A janela está aberta

Tudo bem. Faz parte não saber o quanto vai sentir falta. Só hoje eu sei, só hoje eu sinto, só hoje eu me lembro de como era... enforcar o tempo nos corredores, surrupiar o café quente e forte da sala dos professores, jogar conversa fora com o monitor que, cá pra nós, era mais amigo do que funcionário. Saudade mata, mas é que mata por dentro, bem devagarinho, como se a gente tivesse vivendo ao contrário e morrer fosse muito bom - como se a gente fosse se reencontrar, no céu, com toda coisa gostosa que já passou. E o amor prevalece. A menina dos olhos verdes, dela eu não quero nunca sentir esse tipo de saudade. Mas eu sinto, confesso, a cada minuto em que ela não está (e, meu Deus! são tantos!). Isso aqui não é poesia, poema, conto ou prosa. São frases soltas que eu juntei pra falar de mim, dela, de mim e dela e de tanta coisa... se a menina chama de "bolacha" o que eu chamo de biscoito e discorda cá em uma ou outra canção que eu, pessoalmente, considero genial - tudo bem! Tudo bem, meu bem, se eu a amo tanto. 

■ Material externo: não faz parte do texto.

(* ===== verification/MirrorViewerParseProps.v ===== *)
(** * What is read from tmux about a window and its clients

    The captured window comes out as tmux printed it and fits its types; the
    search among the clients finds the one with the right process or none. *)

From S2P Require Import Prelude GoString GoUnicode GoConv GoErrors TmuxQuote TmuxFormat TmuxArgs.
From S2P Require Import MirrorProtocol MirrorDiagnostics MirrorManager MirrorViewerParse.
Open Scope Z_scope.

(** ** Identifiers and status lines *)

Lemma digit_runes s :
  forallb (fun '(value, _) => (48 <=? value) && (value <=? 57)) (runes s) = forallb is_digit s.
Proof.
  induction s as [|c r s Hc Hr IH] using runes_ind; [done|].
  rewrite Hr, forallb_app. cbn [forallb]. rewrite IH. f_equal.
  destruct Hc as [b Hb|c r Hne Hhigh Hge]; [by cbn; rewrite andb_true_r|].
  destruct c as [|b c]; [done|]. apply Forall_cons in Hhigh as [Hb _]. unfold high in Hb.
  cbn [forallb]. unfold is_digit. lia.
Qed.

Lemma validWindowID_isWindowID windowID : validWindowID windowID = isWindowID windowID.
Proof. destruct windowID as [|c [|d s]]; [done..|]. cbn [validWindowID drop]. by rewrite digit_runes. Qed.

Lemma digits_solid s : forallb is_digit s = true -> forallb solid s = true.
Proof.
  rewrite !forallb_forall. intros Hs x Hx. specialize (Hs x Hx). revert Hs.
  unfold is_digit, solid, is_space. intros Hs. lia.
Qed.

Lemma digits_acc_digits s : forall acc n, digits_acc acc s = Some n -> forallb is_digit s = true.
Proof. induction s as [|c s IH]; simpl; intros acc n Hs; [done|]. destruct (is_digit c); [by eapply IH|done]. Qed.

Lemma parse_uint_digits bits s n : parse_uint bits s = Some n -> s <> [] /\ forallb is_digit s = true.
Proof.
  destruct s as [|c s]; [done|]. cbn [parse_uint]. intros Hs. split; [done|].
  destruct (digits_acc 0 (c :: s)) eqn:Hd; [|done]. by eapply digits_acc_digits.
Qed.

Lemma solid_not s c : forallb solid s = true -> solid c = false -> c ∉ s.
Proof. rewrite forallb_forall. intros Hs Hc Hin%list_elem_of_In. specialize (Hs _ Hin). congruence. Qed.

Section Parse.
Context `{UnicodeTables}.

Lemma parseStatusRows_ok value n : parseStatusRows value = Ok n ->
  0 <= n <= 5 /\ trim_space value <> [] /\ forallb solid (trim_space value) = true /\
  valid_status (trim_space value) = true.
Proof.
  unfold parseStatusRows, valid_status.
  case_bool_decide as Hoff; [intros ?; simplify_eq; rewrite Hoff; by split_and!|].
  case_bool_decide as Hon; [intros ?; simplify_eq; rewrite Hon; by split_and!|].
  destruct (parse_uint 16 (trim_space value)) as [rows|] eqn:Hp; [|done].
  destruct (5 <? rows) eqn:H5; [done|]. intros ?; simplify_eq. guards.
  pose proof (parse_uint_range _ _ _ Hp). destruct (parse_uint_digits _ _ _ Hp) as [Hne Hd].
  split_and!; [lia|lia|done|by apply digits_solid|]. cbn [orb]. by apply Z.leb_le.
Qed.

(** ** The capture *)

(** A capture the rest of the code can rely on. *)
Record capture_wf (c : capture) : Prop := {
  cw_window : isWindowID (cp_window c) = true;
  cw_columns : 2 <= VgColumns (cp_geometry c) <= 500;
  cw_rows : 2 <= VgRows (cp_geometry c) <= 300;
  cw_status : 0 <= statusRows (cp_geometry c) <= 5;
  cw_inside : statusRows (cp_geometry c) <= VgRows (cp_geometry c);
  cw_value : parseStatusRows (statusValue (cp_geometry c)) = Ok (statusRows (cp_geometry c));
  cw_trimmed : trim_space (statusValue (cp_geometry c)) = statusValue (cp_geometry c);
  cw_mode : is_window_size_mode (cp_mode c) = true
}.

Definition mode_line (mode : bytes) (inherited : bool) : bytes :=
  (if inherited then !"window-size*" else !"window-size") ++ !" " ++ mode.

(** The three lines tmux prints for it. *)
Definition print_capture (c : capture) : bytes :=
  let g := cp_geometry c in
  join [newline]
    [join [tab_byte] [cp_window c; format_uint (VgColumns g); format_uint (VgRows g - statusRows g)];
     mode_line (cp_mode c) (cp_inherited c); statusValue g] ++ [newline].

Lemma trim_newline b s c : solid b = true -> solid c = true ->
  trim_space ((b :: s ++ [c]) ++ [newline]) = b :: s ++ [c].
Proof.
  intros Hb Hc. unfold trim_space. change ((b :: s ++ [c]) ++ [newline]) with (b :: (s ++ [c]) ++ [newline]).
  rewrite trim_left_solid by done. rewrite app_comm_cons, rev_app_distr.
  rewrite app_comm_cons, rev_app_distr. cbn [rev app].
  change (trim_right_space_rev (newline :: c :: rev s ++ [b])) with (trim_right_space_rev (c :: rev s ++ [b])).
  rewrite trim_right_solid by done. cbn [rev]. by rewrite rev_app_distr, rev_involutive.
Qed.

Lemma trim_line s : s <> [] -> forallb solid s = true -> forall b t, solid b = true ->
  trim_space ((b :: t ++ s) ++ [newline]) = b :: t ++ s.
Proof.
  intros Hne Hs b t Hb. destruct (exists_last Hne) as (s' & c & ->).
  rewrite forallb_app in Hs. cbn in Hs. guards. rewrite app_assoc. by apply trim_newline.
Qed.

Lemma format_solid n : 0 <= n -> format_uint n <> [] /\ forallb solid (format_uint n) = true.
Proof.
  intros Hn. destruct (format_uint_cons n) as (h & t & E & Hall). split; [by rewrite E|].
  apply digits_solid. rewrite E. apply forallb_forall. intros x Hx%list_elem_of_In.
  rewrite Forall_forall in Hall. by apply Hall.
Qed.

Lemma window_solid w : isWindowID w = true -> exists t, w = "@"%byte :: t /\ forallb solid w = true.
Proof.
  destruct w as [|c [|d t]]; [done..|]. unfold isWindowID, is_tagged_id. intros Hw. guards.
  assert (c = "@"%byte) as -> by (by apply byte_eqb_true). exists (d :: t). split; [done|].
  change (solid "@"%byte && forallb solid (d :: t) = true). by rewrite (digits_solid (d :: t)).
Qed.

Se chove lá fora, eu não sei. Vergonhosamente, confesso que ando trancafiada em meu quarto, com meus livros, meus pensamentos (esses sim, vagam há muitos quilômetros de distância e além dos mares), meus perfumes, incensos e caos pessoal. A janela está aberta e não está. Pela primeira vez, não quero deixar entrar nada novo, eu acho. Sinto-me plena, em harmonia e paz. Choro, deságuo, desabo - sim, me desespero como qualquer ser humano comum. Mas afirmo, repito: sinto-me plena, em harmonia e paz. Sinto-me em ti. Sinto-te em mim. A janela está aberta, caso queira entrar por ela.